In RDBMS systems, the buffer block size matches the disk page size. Tables and
indexes are read directly from disk into a buffer block. Spilling simply takes
the least recently used blocks and pages them out to disk, rather like a
virtual memory system.
Drill is not an RDBMS and does not have disk blocks, of course. So, in our
case, a block would represent a vector, or a "slice" of a vector. Let's say we
have a VARCHAR column that, for whatever reason, needs to be 10 MB in size. It
would be formed by chaining 10 blocks of, say 1 MB each. Netty already does
this with its composite ByteBuf, so it is not a new idea.
Drill vectors are power-of-two sized: 1 MB, 2 MB, ... 16 MB. If you have 8MB +
1 byte of data, you need a 16 MB vector. and you have an internal fragmentation
(wasted space) of about 8 MB. I believe Arrow works the same way. With blocks,
you need 9 blocks of 1 MB each. In this case, we reduce internal fragmentation
as well as external fragmentation. (On average, Drill (and Arrow) vectors will
be 3/4 full: the first half is always full, the second half is randomly full,
with an average of half full.)
Drill's current memory allocator goes to great lengths to avoid locks during
allocation. In the fixed-size block scheme, each thread might get a mini-pool
of blocks. The most-upstream operator pulls blocks form the mini-pool. The most
downstream operator puts blocks back in the pool after writing the data
somewhere. So, this scheme can be "lock free" in the steady-state case.

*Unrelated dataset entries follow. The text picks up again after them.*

(** The nominators with their stakes, the least first. *)
Definition least_first s (voters : list (AccountId * Z)) : Prop :=
  voters ≡ₚ ((fun '(who, _) => (who, slashable_balance_of_fn s who)) <$> storage_order _ (Nominators (bonds s))) /\
  StronglySorted (fun a b : AccountId * Z => a.2 <= b.2) voters.

(** C20: trimming to so many voters, with an index for every nominator, succeeds
    and reads only.  A solution that fits is left alone; from a larger one it
    takes off the nominators with the least stake, one by one, until as many
    voters as allowed are left, and never fewer; only when it has gone through
    all nominators may more remain. *)
Theorem trim_takes_least `{RemoveVoterLaws} allowed compact nominator_index s :
  (forall p, p ∈ storage_order _ (Nominators (bonds s)) -> is_Some (nominator_index p.1)) ->
  exists c', trim_to_weight allowed compact nominator_index s = (Ok c', s) /\
  let allowed := Z.to_nat allowed in
  ((voter_count compact <= allowed)%nat -> c' = compact) /\
  ((allowed < voter_count compact)%nat -> exists voters n, least_first s voters /\
     c' = without nominator_index (take n voters) compact /\
     (allowed <= voter_count c')%nat /\ (voter_count c' = allowed \/ take n voters = voters)).
Proof.
  intros Hix. unfold trim_to_weight. destruct (Nat.ltb_spec 0 (voter_count compact - Z.to_nat allowed)) as [Hgt|Hle].
  - unfold bind at 1, gets. set (voters := sort_by_key _).
    destruct (sort_by_key_spec ((fun '(who, _) => (who, slashable_balance_of_fn s who)) <$> storage_order _ (Nominators (bonds s)))) as [Hs Hp].
    fold voters in Hs, Hp. destruct (remove_least_total nominator_index (voter_count compact - Z.to_nat allowed) voters 0 compact s) as (c' & Hx).
    { apply Forall_forall. intros p Hin. rewrite Hp in Hin. apply list_elem_of_fmap in Hin as ([who n] & -> & Hin). apply (Hix _ Hin). }
    exists c'. split; [done|]. split; [lia|]. intros _. apply remove_least_spec in Hx as (n & -> & Hor & Hb); [|lia].
    exists voters, n. split; [done|]. split; [done|]. split; [lia|]. destruct Hor as [?|?]; [left; lia | by right].
  - exists compact. split; [done|]. split; [done | lia].
Qed.

(** ** Submission *)
Lemma index_in_lookup bits snapshot a i : index_in bits snapshot a = Some i -> snapshot !! Z.to_nat i = Some a.
Proof.
  unfold index_in. destruct (list_find _ snapshot) as [[n x]|] eqn:Hf; [|done]. destruct (_ <=? _); [|done]. intros [= <-].
  apply list_find_Some in Hf as (Hl & -> & _). by rewrite Nat2Z.id.
Qed.
(* ===== verification/EvmRuntime.v ===== *)
(** * The EVM side of the runtime

    [src/runtime/src]: the routing of precompile addresses and the addresses of
    assets and series ([precompiles.rs]), the spending currency scaled to 18
    decimals and the priority fee of block authors ([impls.rs]), and the runner
    that buys the gas of a call in the asset its caller prefers ([runner.rs]).
    An [H160] is a list of 20 bytes. *)

From S2P Require Import Prelude Support GenericAssetTypes GenericAsset GenericAssetProps GenericAssetInv MultiCurrency AddressMapping EthAbi Cennzx CennzxPricing CennzxTheorems StakingTypes StakingState StakingRewards.

(** ** Precompiles *)

(** [H160::from_low_u64_be] *)
Definition hash160 (a : Z) : bytes := replicate 12 0 ++ be_bytes 8 a.

Definition FEE_PROXY : Z := 1211.
Definition CENNZX_PRECOMPILE : Z := 37322.
Definition PEG_PRECOMPILE : Z := 1939.
Definition NFT_PRECOMPILE : Z := 1721.
Definition StateOraclePrecompileAddress : bytes := hash160 27572.
Definition ERC20_PRECOMPILE_ADDRESS_PREFIX : bytes := [204; 204; 204; 204].
Definition ERC721_PRECOMPILE_ADDRESS_PREFIX : bytes := [170; 170; 170; 170].

Definition used_addresses : list bytes :=
  hash160 <$> [1; 2; 3; 4; 5; 9; 1024; 1026; CENNZX_PRECOMPILE; FEE_PROXY; PEG_PRECOMPILE; NFT_PRECOMPILE; 27572].

Definition is_precompile (address : bytes) : bool :=
  let routing_prefix := take 4 address in
  bool_decide (address ∈ used_addresses) || bool_decide (routing_prefix = ERC20_PRECOMPILE_ADDRESS_PREFIX) ||
  bool_decide (routing_prefix = ERC721_PRECOMPILE_ADDRESS_PREFIX).

Inductive Precompile :=
| ECRecover | Sha256 | Ripemd160 | Identity | Modexp | Blake2F | Sha3FIPS256 | ECRecoverPublicKey
| StateOracle | Erc20PegPrecompile | NftPrecompile | CennzxPrecompile | Erc721Set | Erc20Set.

Inductive Routed := Delegated | NotRouted | Run (p : Precompile).
(* ===== verification/PrecompileData.v ===== *)
(** * EVM data: the Solidity ABI of the precompiles

    [src/evm-precompiles/utils/src/data.rs]: [EvmDataReader], [EvmDataWriter]
    and the [EvmData] implementations through which every precompile of the
    runtime reads its input and writes its output.  Bytes are numbers below 256,
    [H256] and [H160] are lists of 32 and 20 of them.  A reader is the input
    slice and its cursor; reads run in the monad of the prelude with the reader
    as their state and the text of the revert as their error; indexing out of
    range is a panic.  The width of [usize] is a parameter: 32 bits in the Wasm
    runtime, 64 in the native one. *)

From S2P Require Import Prelude Support EthAbi.

Class Target := {
  usize_bits : Z;
  usize_bits_range : 8 <= usize_bits <= 64;
}.

(** ** Reader *)
Record EvmDataReader := mkReader { rd_input : bytes; rd_cursor : Z }.

Abbreviation Read A := (M string EvmDataReader A).

(** [slice.get(start..end)] *)
Definition get_range (start stop : Z) (data : bytes) : option bytes :=
  if (0 <=? start) && (start <=? stop) && (stop <=? Z.of_nat (length data))
  then Some (slice (Z.to_nat start) (Z.to_nat stop) data) else None.

(** [&slice[start..end]] *)
Definition index_range (start stop : Z) (data : bytes) : outcome string bytes :=
  match get_range start stop data with Some l => Ok l | None => Panic end.

(** [result.map_err(|_| gasometer.revert(text))] *)
Definition map_err {A} (text : string) (m : Read A) : Read A := fun r =>
  match m r with (Err _, r') => (Err text, r') | other => other end.

Section Data.
Context `{Target}.

Definition reader_new (input : bytes) : EvmDataReader := mkReader input 0.

Definition move_cursor (len : Z) : Read (Z * Z) :=
  let* start := gets rd_cursor in
  let* stop := ok_or (checked_add usize_bits start len) "data reading cursor overflow" in
  do* modify (fun r => mkReader (rd_input r) stop) in
  ret (start, stop).

(** The data of a range that was moved over. *)
Definition read_range (len : Z) (text : string) : Read bytes :=
  let* range := move_cursor len in
  let* input := gets rd_input in
  ok_or (get_range (fst range) (snd range) input) text.

Definition read_raw_bytes (len : Z) : Read bytes := read_range len "tried to parse raw bytes out of bounds".

(** The length left is computed without a check. *)
Definition read_till_end : Read bytes :=
  let* r := gets id in
  read_range (wrapping_sub usize_bits (Z.of_nat (length (rd_input r))) (rd_cursor r)) "tried to parse raw bytes out of bounds".

Definition expect_arguments (args : Z) : Read unit :=
  let* r := gets id in
  ensure (wrapping_add usize_bits (rd_cursor r) (wrapping_mul usize_bits args 32) <=? Z.of_nat (length (rd_input r)))
    "input doesn't match expected length".

(** [U256::try_into::<usize>()] *)
Definition to_usize (z : Z) : option Z := if z <=? umax usize_bits then Some z else None.

(** ** Words *)
Definition read_H256 : Read bytes := read_range 32 "tried to parse H256 out of bounds".

Definition read_Address : Read bytes :=
  let* data := read_range 32 "tried to parse H160 out of bounds" in
  lift (index_range 12 32 data).

Definition read_U256 : Read Z :=
  let* data := read_range 32 "tried to parse U256 out of bounds" in
  ret (be_number data).

(** [u16], [u32], [u64] and [u128] of [size] bytes: the high bytes of the word
    are ignored. *)
Definition read_uint (size : Z) (text : string) : Read Z :=
  let* data := read_range 32 text in
  let* buffer := lift (index_range (32 - size) 32 data) in
  ret (be_number buffer).

Definition read_u8 : Read Z :=
  let* data := read_range 32 "tried to parse u64 out of bounds" in
  lift (match data !! 31%nat with Some b => Ok b | None => Panic end).

Definition read_bool : Read bool :=
  let* h256 := map_err "tried to parse bool out of bounds" read_H256 in
  ret (negb (forallb (Z.eqb 0) h256)).

(** ** Pointers *)
Definition read_pointer : Read EvmDataReader :=
  let* z := map_err "tried to parse array offset out of bounds" read_U256 in
  let* offset := ok_or (to_usize z) "array offset is too large" in
  let* input := gets rd_input in
  do* ensure (negb (Z.of_nat (length input) <=? offset)) "pointer points out of bounds" in
  let* rest := lift (index_range offset (Z.of_nat (length input)) input) in
  ret (mkReader rest 0).

(** Reads of another reader, which is dropped. *)
Definition with_reader {A} (inner : EvmDataReader) (m : Read A) : Read A := fun r => (fst (m inner), r).

Fixpoint read_items {A} (n : nat) (item : Read A) : Read (list A) :=
  match n with
  | O => ret []
  | S n => let* x := item in let* l := read_items n item in ret (x :: l)
  end.

Definition read_Vec {A} (item : Read A) : Read (list A) :=
  let* inner_reader := read_pointer in
  with_reader inner_reader (
    let* z := map_err "tried to parse array length out of bounds" read_U256 in
    let* array_size := ok_or (to_usize z) "array length is too large" in
    let* input := gets rd_input in
    let* items := ok_or (get_range 32 (Z.of_nat (length input)) input) "try to read array items out of bound" in
    with_reader (mkReader items 0) (read_items (Z.to_nat array_size) item)).

Definition read_Bytes : Read bytes :=
  let* inner_reader := read_pointer in
  with_reader inner_reader (
    let* z := map_err "tried to parse bytes/string length out of bounds" read_U256 in
    let* array_size := ok_or (to_usize z) "bytes/string length is too large" in
    read_range array_size "tried to parse bytes/string out of bounds").

(** ** Writer *)
Record OffsetDatum := mkDatum { offset_position : nat; od_data : bytes; offset_shift : nat }.

Record EvmDataWriter := mkWriter { wr_data : bytes; offset_data : list OffsetDatum; wr_selector : option Z }.

Definition writer_new : EvmDataWriter := mkWriter [] [] None.
Definition writer_new_with_selector (selector : Z) : EvmDataWriter := mkWriter [] [] (Some selector).

(** The offsets are relative to the start of the data, or of the items within
    an array, which [offset_shift] corrects. *)
Fixpoint bake_offsets (output : bytes) (offsets : list OffsetDatum) : bytes :=
  match offsets with
  | [] => output
  | o :: offsets =>
      let free_space_offset := (length output - offset_shift o)%nat in
      bake_offsets (copy_slice (offset_position o) (be_bytes 32 (Z.of_nat free_space_offset)) output ++ od_data o) offsets
  end.

Definition build (w : EvmDataWriter) : bytes :=
  let data := bake_offsets (wr_data w) (offset_data w) in
  match wr_selector w with Some selector => be_bytes 4 selector ++ data | None => data end.

Definition write_raw_bytes (value : bytes) (w : EvmDataWriter) : EvmDataWriter :=
  mkWriter (wr_data w ++ value) (offset_data w) (wr_selector w).

Definition write_H256 (value : bytes) : EvmDataWriter -> EvmDataWriter := write_raw_bytes value.
Definition write_Address (value : bytes) : EvmDataWriter -> EvmDataWriter := write_H256 (replicate 12 0 ++ value).
Definition write_U256 (value : Z) : EvmDataWriter -> EvmDataWriter := write_raw_bytes (be_bytes 32 value).
Definition write_uint (size value : Z) : EvmDataWriter -> EvmDataWriter :=
  write_raw_bytes (copy_slice (Z.to_nat (32 - size)) (be_bytes (Z.to_nat size) value) (replicate 32 0)).
Definition write_u8 (value : Z) : EvmDataWriter -> EvmDataWriter := write_raw_bytes (<[31%nat := value]> (replicate 32 0)).
Definition write_bool (value : bool) : EvmDataWriter -> EvmDataWriter :=
  let buffer := replicate 32 0 in
  write_raw_bytes (if value then <[31%nat := 1]> buffer else buffer).

Definition write_pointer (data : bytes) (w : EvmDataWriter) : EvmDataWriter :=
  let offset_position := length (wr_data w) in
  let w := write_H256 (replicate 32 255) w in
  mkWriter (wr_data w) (offset_data w ++ [mkDatum offset_position data 0]) (wr_selector w).

(** One item of an array: its word, then its offsets, moved. *)
Definition write_item (item_writer inner_writer : EvmDataWriter) : EvmDataWriter :=
  let shift := length (wr_data inner_writer) in
  let inner_writer := write_raw_bytes (wr_data item_writer) inner_writer in
  mkWriter (wr_data inner_writer)
    (offset_data inner_writer ++
     ((fun o => mkDatum (offset_position o + shift) (od_data o) (offset_shift o + 32)) <$> offset_data item_writer))
    (wr_selector inner_writer).

Definition write_Vec {A} (write_one : A -> EvmDataWriter -> EvmDataWriter) (value : list A) : EvmDataWriter -> EvmDataWriter :=
  let inner_writer := write_U256 (Z.of_nat (length value)) writer_new in
  let inner_writer := foldl (fun w inner => write_item (write_one inner writer_new) w) inner_writer value in
  write_pointer (build inner_writer).

Definition padded_size (length : nat) : nat :=
  let chunks := (length / 32)%nat in
  match (length mod 32)%nat with O => (chunks * 32)%nat | _ => ((chunks + 1) * 32)%nat end.

Definition write_Bytes (value : bytes) : EvmDataWriter -> EvmDataWriter :=
  let len := length value in
  let padded := resize (padded_size len) 0 value in
  write_pointer (build (write_raw_bytes padded (write_U256 (Z.of_nat len) writer_new))).

(** ** The types of the trait [EvmData] *)
Inductive Uint := U16 | U32 | U64 | U128.

Definition size_of (u : Uint) : Z := match u with U16 => 2 | U32 => 4 | U64 => 8 | U128 => 16 end.

Definition uint_text (u : Uint) : string :=
  match u with
  | U16 => "tried to parse u16 out of bounds" | U32 => "tried to parse u32 out of bounds"
  | U64 => "tried to parse u64 out of bounds" | U128 => "tried to parse u128 out of bounds"
  end.

Inductive EvmType := TyH256 | TyAddress | TyU256 | TyUint (u : Uint) | TyU8 | TyBool | TyVec (t : EvmType) | TyBytes.

Fixpoint denote (t : EvmType) : Type :=
  match t with
  | TyH256 | TyAddress | TyBytes => list Z
  | TyU256 | TyUint _ | TyU8 => Z
  | TyBool => bool
  | TyVec t => list (denote t)
  end.

Fixpoint read (t : EvmType) : Read (denote t) :=
  match t with
  | TyH256 => read_H256
  | TyAddress => read_Address
  | TyU256 => read_U256
  | TyUint u => read_uint (size_of u) (uint_text u)
  | TyU8 => read_u8
  | TyBool => read_bool
  | TyVec t => read_Vec (read t)
  | TyBytes => read_Bytes
  end.

Fixpoint write (t : EvmType) : denote t -> EvmDataWriter -> EvmDataWriter :=
  match t with
  | TyH256 => write_H256
  | TyAddress => write_Address
  | TyU256 => write_U256
  | TyUint u => write_uint (size_of u)
  | TyU8 => write_u8
  | TyBool => write_bool
  | TyVec t => write_Vec (write t)
  | TyBytes => write_Bytes
  end.

(** [EvmDataReader::new_with_selector]; [try_from_primitive] is that of the
    precompile's enumeration of selectors. *)
Definition reader_new_with_selector {A} (try_from_primitive : Z -> option A) (input : bytes)
    : outcome string (EvmDataReader * A) :=
  if (length input <? 4)%nat then Err "tried to parse selector out of bounds"%string
  else match try_from_primitive (be_number (take 4 input)) with
       | Some selector => Ok (reader_new (drop 4 input), selector)
       | None => Err "unknown selector"%string
       end.

(** The arguments of a call, one after the other. *)
Definition Arg : Type := { t : EvmType & denote t }.

Fixpoint write_all (args : list Arg) (w : EvmDataWriter) : EvmDataWriter :=
  match args with [] => w | a :: args => write_all args (write (projT1 a) (projT2 a) w) end.

Fixpoint read_all (types : list EvmType) : Read (list Arg) :=
  match types with
  | [] => ret []
  | t :: types => let* v := read t in let* l := read_all types in ret (existT t v :: l)
  end.

End Data.

Example read_back (t := Build_Target 32 ltac:(lia)) :
  let args : list Arg := [existT TyBool true; existT (TyVec TyBytes) [[1; 2]; []; [3]]; existT (TyUint U32) 70000;
                          existT (TyVec (TyVec TyU8)) [[1; 2]; [3]]] in
  fst (read_all (projT1 <$> args) (reader_new (build (write_all args writer_new)))) = Ok args.
Proof. vm_compute. reflexivity. Qed.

Reading and writing to blocks requires an indirection to handle multiple
blocks. But, even with existing vectors, we need to do a check on every access
(to ensure the request is in bounds and to grow the vector on write if it is
full.) Our experiments showed we could get basically the same performance with
fixed-size blocks as with variable-size vectors because both need to do that
per-access check.
Are fixed-size blocks the solution? Maybe, maybe not. It is an old technology;
there are probably newer alternatives. (And, again, if we use heap memory, the
issue is moot.) The key point is, let's think outside the ValueVector/Arrow
Vector box.
So, again, I'd suggest we do two things:
1. Identify our project goals.
2. Do some prototyping to see which choice best achieves these goals at what
cost.
Thanks,
- Paul
On Friday, January 10, 2020, 01:38:43 PM PST, Igor Guzenko
<[email protected]> wrote:
Hello Paul,
Thank you very much for your active participation in this discussion. I
agree that we shouldn't blindly accept Arrow as the only option in the
world.
Also, I would like to learn more about the fixed-size blocks. So I'll read
the paper and hope I'll have some related ideas to discuss later.
Thanks,
Igor